When you buy a product or service, the Consumer Protection Act gives you the right to assume several things about the transaction.
New Regulations for Wireless Telecommunications Contracts coming May 1, 2013
Top Five Consumer Benefits:
- Reasonable Cancellation Fees
- Minimum monthly cost disclosed in ads and contract
- No unilateral contract changes from suppliers (unless they benefit the customer)
- Contracts will not automatically renew
- Consumer must get a copy of the contract before it starts
Starting May 1, cell phone providers must provide consumers with information about responsible cell phone use.

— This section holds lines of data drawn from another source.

(** After a pass, the membership list of a cluster holds, in increasing
    order, the curves that [recorder] puts in it. *)
Lemma round_lists_match st st' :
  round st = Done st' → length (recorder (last st)) = length points →
  (∀ i, (i < length points)%nat →
        ∃ c, recorder (last st') !! i = Some c ∧ (c < length (clusterCenter st))%nat) ∧
  ∀ c, (c < length (clusterCenter st))%nat →
    neighborVec (last st') !! c
      = Some (filter (fun i => recorder (last st') !! i = Some c) (seq 0 (length points))) ∧
    storage (last st') !! c
      = Some (length (filter (fun i => recorder (last st') !! i = Some c)
                             (seq 0 (length points)))).
Proof.
  intros Hr Hlen.
  apply round_exact in Hr as (Hsome & _ & _ & Hsto & Hnv & _ & Hrec & _).
  split.
  - intros i Hi. rewrite Hrec by lia. destruct (Hsome i Hi) as [c Hc].
    exists c. split; [done|]. apply nearest_Some in Hc as (x & Hx & _).
    by apply lookup_lt_Some in Hx.
  - intros c Hc.
    assert (filter (fun i => recorder (last st') !! i = Some c) (seq 0 (length points))
            = members (clusterCenter st) c) as ->.
    { apply filter_ext_in. intros i Hi%elem_of_seq. rewrite Hrec by lia. done. }
    split; auto.
Qed.

(** After the loop every cluster with members has the mean of its
    members (as accumulated in [centerTemp]) for its centre. *)
Lemma round_centres st st' :
  round st = Done st' →
  ∀ c mem, neighborVec (last st') !! c = Some mem → mem ≠ [] →
    clusterCenter st' !! c
      = Some (vdiv (foldl vadd (replicate D 0%Q) (row points <$> mem)) (length mem)) ∧
    Forall (fun i => i < length points)%nat mem.
Proof.
  intros Hr c mem Hmem Hne.
  apply round_exact in Hr as (_ & _ & Hl & _ & Hnv & _ & _ & _ & Hc & _).
  assert (Hlt : (c < length (clusterCenter st))%nat).
  { rewrite <- Hl. by eapply lookup_lt_Some. }
  rewrite Hnv in Hmem by done. injection Hmem as <-.
  rewrite Hc, decide_True by done. split; [done|].
  apply Forall_forall. intros i [_ Hi%elem_of_seq]%list_elem_of_filter. lia.
Qed.
(** ** Preservation by an outside call *)

Lemma setChecked_preserves (val : list string) (w : World) :
  at_rest w → is_ControlColor w →
  ∃ w', setChecked val w = Some w' ∧ at_rest w' ∧
        _events (model w') = _events (model w) ∧
        heap w' = heap w ∧
        options (attributes (model w')) = options (attributes (model w)) ∧
        getChecked w' = (if Underscore.isEqual (getChecked w) val
                         then val else spec_reconcile (getChecked w) val).
Proof.
  intros Hrest Hcc. apply is_ControlColor_listeners in Hcc as [bound Hev].
  unfold Underscore.isEqual. case_bool_decide as Heq.
  - rewrite (setChecked_same val w Hrest (eq_sym Heq)).
    eexists; split; [reflexivity|]. repeat split. exact Heq.
  - rewrite (setChecked_changed bound val w Hrest Hev) by congruence.
    eexists; split; [reflexivity|]. repeat split.
Qed.

Lemma spec_reconcile_exclusive (previous newChecked : list string) :
  all_exclusive (spec_reconcile previous newChecked).
Proof.
  unfold spec_reconcile, all_exclusive.
  case_bool_decide as Hnew.
  - case_bool_decide as Hprev; [|left; reflexivity].
    right. rewrite list_elem_of_filter. tauto.
  - right. exact Hnew.
Qed.
(** ** [streamAndPersistTransactions] (01_sqlite.ts lines 29-58) *)

(** Lines 50-51:
    [event.transactions[event.transactions.length - 1].version! + 1n].
    Reading [.version] of [undefined] and adding [1n] to [undefined] both
    throw a [TypeError]. *)
Definition nextStartingVersion (transactions : list Transaction) : Thrown + Z :=
  match index transactions (Z.of_nat (length transactions) - 1) with
  | None => inl TypeError
  | Some tx =>
      match version tx with
      | None => inl TypeError
      | Some ver => inr (ver + 1)
      end
  end.

(** Lines 49-56: what the generator does when it is resumed after
    [yield event]. *)
Definition persist (event : StreamEvent) (db : Database)
  : Thrown + (list Action * Database) :=
  match event with
  | EData _ transactions =>
      match nextStartingVersion transactions with
      | inl e => inl e
      | inr next =>
          match query_run next db with
          | inl e => inl e
          | inr db' => inr ([WriteCheckpoint next], db')
          end
      end
  | _ => inr ([], db)
  end.

Section Programs.

(** The imported [streamTransactions]. *)
Variable streamTransactions : StreamArgs -> EventIterator.

Section Loop.

Context {S : Type}.

(** The body of the loop that consumes the generator, on the state [S] of
    the consumer. *)
Variable body : S -> StreamEvent -> Completion S.

(** Lines 43-57, driven by the consumer's loop. At [yield event] control
    is with the consumer's body. If the body completes normally the loop
    asks for the next event, which resumes the generator after the [yield]
    (lines 49-56), then reads the stream again. If the body breaks or
    throws, the loop sends [return()] to the generator instead: the
    generator finishes at the [yield], closing the stream, and runs nothing
    of lines 49-56. *)
Fixpoint generator_loop (stream : EventIterator) (db : Database) (s : S) : Run S :=
  match stream with
  | Done => {| trace := []; final_db := db; outcome := Finished s |}
  | Rejects e => {| trace := []; final_db := db; outcome := SequenceThrew e |}
  | Pending => {| trace := []; final_db := db; outcome := Waiting s |}
  | Next event rest =>
      match body s event with
      | Break s' =>
          {| trace := [Yield event; CloseStream]; final_db := db; outcome := Broke s' |}
      | Throw e =>
          {| trace := [Yield event; CloseStream]; final_db := db; outcome := BodyThrew e |}
      | Normal s' =>
          match persist event db with
          | inl e =>
              {| trace := [Yield event; CloseStream]; final_db := db;
                 outcome := SequenceThrew e |}
          | inr (writes, db') =>
              after (Yield event :: writes) (generator_loop rest db' s')
          end
      end
  end.
Lemma fragment_texts_app (a b : list fragment) :
  fragment_texts (a ++ b)%list = (fragment_texts a ++ fragment_texts b)%list.
Proof. apply map_app. Qed.

Lemma fragment_params_app (a b : list fragment) :
  fragment_params (a ++ b)%list = (fragment_params a ++ fragment_params b)%list.
Proof. apply flat_map_app. Qed.

Lemma extends_refl (acc : conds) : extends p acc acc.
Proof.
  exists []. split; [constructor|]. simpl. now rewrite !app_nil_r.
Qed.

Lemma extends_trans (a b c : conds) :
  extends p a b -> extends p b c -> extends p a c.
Proof.
  intros (f1 & H1 & W1 & P1) (f2 & H2 & W2 & P2). exists (f1 ++ f2)%list.
  split; [now apply Forall_app|].
  rewrite fragment_texts_app, fragment_params_app, W2, P2, W1, P1.
  now rewrite <- !app_assoc.
Qed.

(** Adding one fragment. *)
Lemma extends_one (acc : conds) (tpl : template) (w : string)
    (ps : list value) (tables : list string) :
  w = render tpl -> template_ok p tpl -> List.length ps = arity tpl ->
  extends p acc {| c_where := List.app (c_where acc) [w];
                   c_params := List.app (c_params acc) ps;
                   c_tables := tables |}.
Proof.
  intros -> Hok Har. exists [(tpl, ps)]. split.
  - constructor; [now split | constructor].
  - simpl. now rewrite app_nil_r.
Qed.

Lemma map_const_repeat {A B : Type} (x : B) (l : list A) :
  map (fun _ => x) l = repeat x (List.length l).
Proof. induction l; simpl; congruence. Qed.
(** After the passes the distances are stable (early stop), or below
    every walk of as many edges as there were passes. *)
Lemma passes_result count i k st :
  bellmanFordInv nodes edges s st ->
  boundedBy nodes edges s k (GraphAlgorithms.bdistances st) ->
  let d' := GraphAlgorithms.bdistances (GraphAlgorithms.passes count i edges st) in
  stable edges d' \/ boundedBy nodes edges s (k + count) d'.
Proof.
  revert i k st. induction count as [|count IH]; intros i k st Hinv Hb; cbn zeta.
  - right. rewrite Nat.add_0_r. exact Hb.
  - cbn [GraphAlgorithms.passes].
    pose proof (relaxEdges_inv nodes edges s i edges st false (fun e H => H) Hinv)
      as Hinv'.
    pose proof (relaxEdges_pass i edges st false Hinv (fun e H => H)) as [Hle Hedges].
    pose proof (relaxEdges_idle i edges st) as Hidle.
    destruct (GraphAlgorithms.relaxEdges i edges st false) as [st' relaxed].
    cbn [fst snd] in *. destruct relaxed.
    + replace (k + S count)%nat with (S k + count)%nat by lia.
      apply IH; [assumption|].
      eapply boundedBy_pass; eassumption.
    + left. destruct (Hidle eq_refl) as [-> Hst]. simpl. exact Hst.
Qed.

Lemma bellmanFord_distances :
  let d := Result.distances (GraphAlgorithms.bellmanFord nodes edges s) in
  stable edges d \/ boundedBy nodes edges s (length nodes - 1) d.
Proof.
  unfold GraphAlgorithms.bellmanFord. cbn zeta.
  match goal with
  | |- context [GraphAlgorithms.passes ?c ?i ?es ?st0] =>
      pose proof (passes_result c i 0 st0) as H
  end.
  cbn zeta in H. rewrite Nat.add_0_l in H.
  destruct (List.find _ edges); simpl; apply H;
    try (split; simpl; [constructor|]; constructor; [constructor | constructor]);
    apply boundedBy_initial.
Qed.

End BellmanFordPasses.

(** ** Dijkstra under non-negative weights *)

Lemma size_list_to_set_le (l : list string) :
  (size (list_to_set l : gset string) <= length l)%nat.
Proof.
  induction l as [|x l IH].
  - rewrite list_to_set_nil, size_empty. simpl. lia.
  - rewrite list_to_set_cons, size_union_alt, size_singleton. cbn [length].
    assert (size (list_to_set l ∖ {[x]} : gset string)
            <= size (list_to_set l : gset string))%nat.
    { apply subseteq_size. intros y Hy. apply elem_of_difference in Hy as [Hy _].
      exact Hy. }
    lia.
Qed.

Lemma jsLt_insert_mono (d : gmap string JsNum) v x a k :
  jsLt (Fin x) (get d v) = true ->
  jsLt a (get d k) = false ->
  jsLt a (get (<[v := Fin x]> d) k) = false.
Proof.
  intros Hlt Ha. unfold get at 1. destruct (decide (k = v)) as [->|Hne].
  - rewrite lookup_insert_eq. simpl. eapply jsLt_false_trans; eassumption.
  - rewrite lookup_insert_ne by congruence. exact Ha.
Qed.
Lemma info_delete_tdm_channel chid : preserves R (delete_tdm_channel chid).
Proof.
  unfold delete_tdm_channel. apply preserves_bind; [done|by apply preserves_gets|].
  intros [ch|]; [|by apply preserves_ret].
  repeat (preserves_step || apply info_clear_tdm_path
          || (apply info_modify; by intros [])).
Qed.

Lemma info_add_path_to_channel chid path_idx path :
  preserves R (add_path_to_channel chid path_idx path).
Proof.
  unfold add_path_to_channel.
  repeat (first [preserves_step | apply info_clear_tdm_path
                 | apply info_set_channel | apply info_configure_tdm_path
                 | apply info_query, get_free_slots_read_only]).
Qed.

Lemma info_remove_path_from_channel chid path_idx :
  preserves R (remove_path_from_channel chid path_idx).
Proof.
  unfold remove_path_from_channel.
  repeat (preserves_step || apply info_clear_tdm_path || apply info_set_channel).
Qed.

Lemma info_run_operation o : preserves R (run_operation o).
Proof.
  destruct o; simpl.
  - apply preserves_bind; [done|apply info_create_tdm_channel|].
    intros ?. by apply preserves_ret.
  - apply info_delete_tdm_channel.
  - apply preserves_bind; [done|apply info_add_path_to_channel|].
    intros ?. by apply preserves_ret.
  - apply info_remove_path_from_channel.
Qed.

End ctrl_info_frames.

Lemma same_shape_trans ti0 ti1 ti2 :
  same_shape ti0 ti1 → same_shape ti1 ti2 → same_shape ti0 ti2.
Proof.
  intros (Hx & Hy & Hnum & Hsize & Hshape & Hdom & Hdom0)
         (Hx' & Hy' & Hnum' & Hsize' & Hshape' & Hdom' & Hdom0').
  repeat split; try congruence.
  - intros k e He. destruct (Hdom' k e He) as [e1 He1]. by eapply Hdom.
  - intros k e He. destruct (Hdom0 k e He) as [e1 He1]. by eapply Hdom0'.
Qed.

Download your own copy below.
Purchaser Rights in Nova Scotia
In the case of buying a product, you can assume that:
- the seller has the right to sell the product
- you as a purchaser will be able to own the product without hassle
- a third party isn't owed money for the product
- when you buy something based on a description, you will receive something that matches that description
- if you tell the seller how you want to use what you want to buy, and rely on the seller's skill or judgment in this area, what you buy will suit your needs in a reasonable way
- when you buy something based on seeing a sample, the product you receive will match the sample in quality
- the goods are in good quality to be sold, unless the seller has listed any defects
- the goods are new and unused, unless the seller states that they are used
- In the case of buying a service, you can assume that services will be performed in a skillful and workmanlike way.

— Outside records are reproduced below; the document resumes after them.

(** [main], from the options to [exit], for the schedule in which the
    first worker thread does all the work: the other threads find
    [notfinished] cleared when they first run.  A run that has left defined
    behaviour ends as [Undefined]: nothing is said of what it did. *)
Definition chuid_main (fuel : nat) (args : arguments) (max_openfiles : Z)
    (env : environment) (o : owners) : world * status :=
  match (match arg_t args with Some n => option_t max_openfiles n | None => Some 20 end) with
  | None => stopped o [EvStderr "ERROR: Number of threads"; EvExit EXIT_FAILURE]
  | Some numthr_ =>
      let cfg := config_of args numthr_ in
      match begin_fs_list cfg with
      | [] => stopped o [EvStderr "ERROR: No files systems to work on!"; EvExit EXIT_FAILURE]
      | _ :: _ =>
          let '(fast, es) := seed_roots env o (begin_fs_list cfg) deq_init in
          match elems fast with
          | [] =>
              stopped o (es ++ [EvStderr "ERROR: No valid files systems to work on!";
                                EvExit EXIT_FAILURE])
          | _ :: _ =>
              let w0 := World (Shared fast deq_init 0 0 true)
                              (h_init INIT_MODULE INIT_TAB_SIZE) 0 o
                              (es ++ (EvThreadCreate <$> seq 0 (Z.to_nat numthr_)))
                              memory_init in
              main_exit (if decide (0 < numthr_) then handle_subtree fuel cfg env w0
                         else (w0, Finished))
          end
      end
  end.
(** * Experimental semivariograms and model fitting: [semivariogram.py]

    A shallow embedding of [src/semivariogram.py] and the properties of its
    pairwise geometry ([distang]), its lag binner ([semivario]), its model
    library ([expvar], [sphvar], [gauvar] and their range functions) and
    its driver ([semivariogram]).

    Numbers.  The program computes on IEEE doubles.  The file embeds it
    twice.

    - On real numbers: a double is a real number of [R] and every operation
      is exact (no rounding, no overflow, no signed zero).  The one float
      that is not a number, [nan], is [None] in an array of [option R];
      [+inf] appears only as an uncertainty score and is the constructor
      [Inf] of [score].  Comparisons are the booleans [Rltb] and [Reqb],
      decided through [Rlt_dec] and [Req_dec_T].  This embedding carries
      the driver, the model library, the fitting part and the properties
      of the binner that no rounding decides.  It leaves out what only
      doubles show: a quotient by zero (a range parameter [a0 = 0], a
      fitted parameter equal to 0) is not a number or infinite there.

    - On doubles, in the module [Doubles]: [distang], [semivario] and the
      remapping of the angles on the binary64 numbers [float], whose
      operations round as the machine does and which have [nan],
      infinities and two zeros.  This embedding carries what rounding or
      the sign of a zero decides: the edges [s*L] of the lags and the
      angle [-pi].

    Arrays are lists, read with [nth] and written with [upd].  The driver
    checks that [x], [y] and [v] have one shape before any array is read,
    and every index the loops produce is in range. *)

From Stdlib Require Import PrimFloat FloatClass.
From Stdlib Require Uint63.
From Stdlib Require Import String.
From Stdlib Require Import Reals Lra Lia List Arith Bool Sorted.
Import ListNotations.
Open Scope R_scope.

(** ** Numbers, arrays and ranges *)

Definition Rltb (a b : R) : bool := if Rlt_dec a b then true else false.
Definition Reqb (a b : R) : bool := if Req_dec_T a b then true else false.

(** [range a b] is Python's [range(a,b)]: empty when [b <= a]. *)
Definition range (a b : nat) : list nat := seq a (b - a).

(** [l[k] = v] for an index in range. *)
Fixpoint upd {A : Type} (l : list A) (k : nat) (v : A) : list A :=
  match l, k with
  | [], _ => []
  | _ :: l', O => v :: l'
  | a :: l', S k' => a :: upd l' k' v
  end.

(** [np.zeros(m)]. *)
Definition zeros (m : nat) : list R := repeat 0 m.

Definition Rsum (l : list R) : R := fold_right Rplus 0 l.
Definition nsum (l : list nat) : nat := fold_right Nat.add 0%nat l.

(** [max(r)] of a non-empty array; on an empty one Python raises. *)
Definition max_list (l : list R) : option R :=
  match l with
  | [] => None
  | a :: l' => Some (fold_left Rmax l' a)
  end.

(** [np.deg2rad]. *)
Definition deg2rad (d : R) : R := d * (PI / 180).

Sometimes a seller will send you a product that you have not asked for. You do not have to pay for this product, even if you use it. A seller may not charge you if someone steals this product, nor for losing or damaging it.
Sellers are also not permitted to use negative option strategies. This is when the supplier tells you that they will start sending you a product or service after a certain date and that you will be responsible for paying for it unless you contact them to say you do not want the item or service.
It is not possible to sign away your rights under the Consumer Protection Act even if you sign a contract that says you have agreed to do something that is prohibited.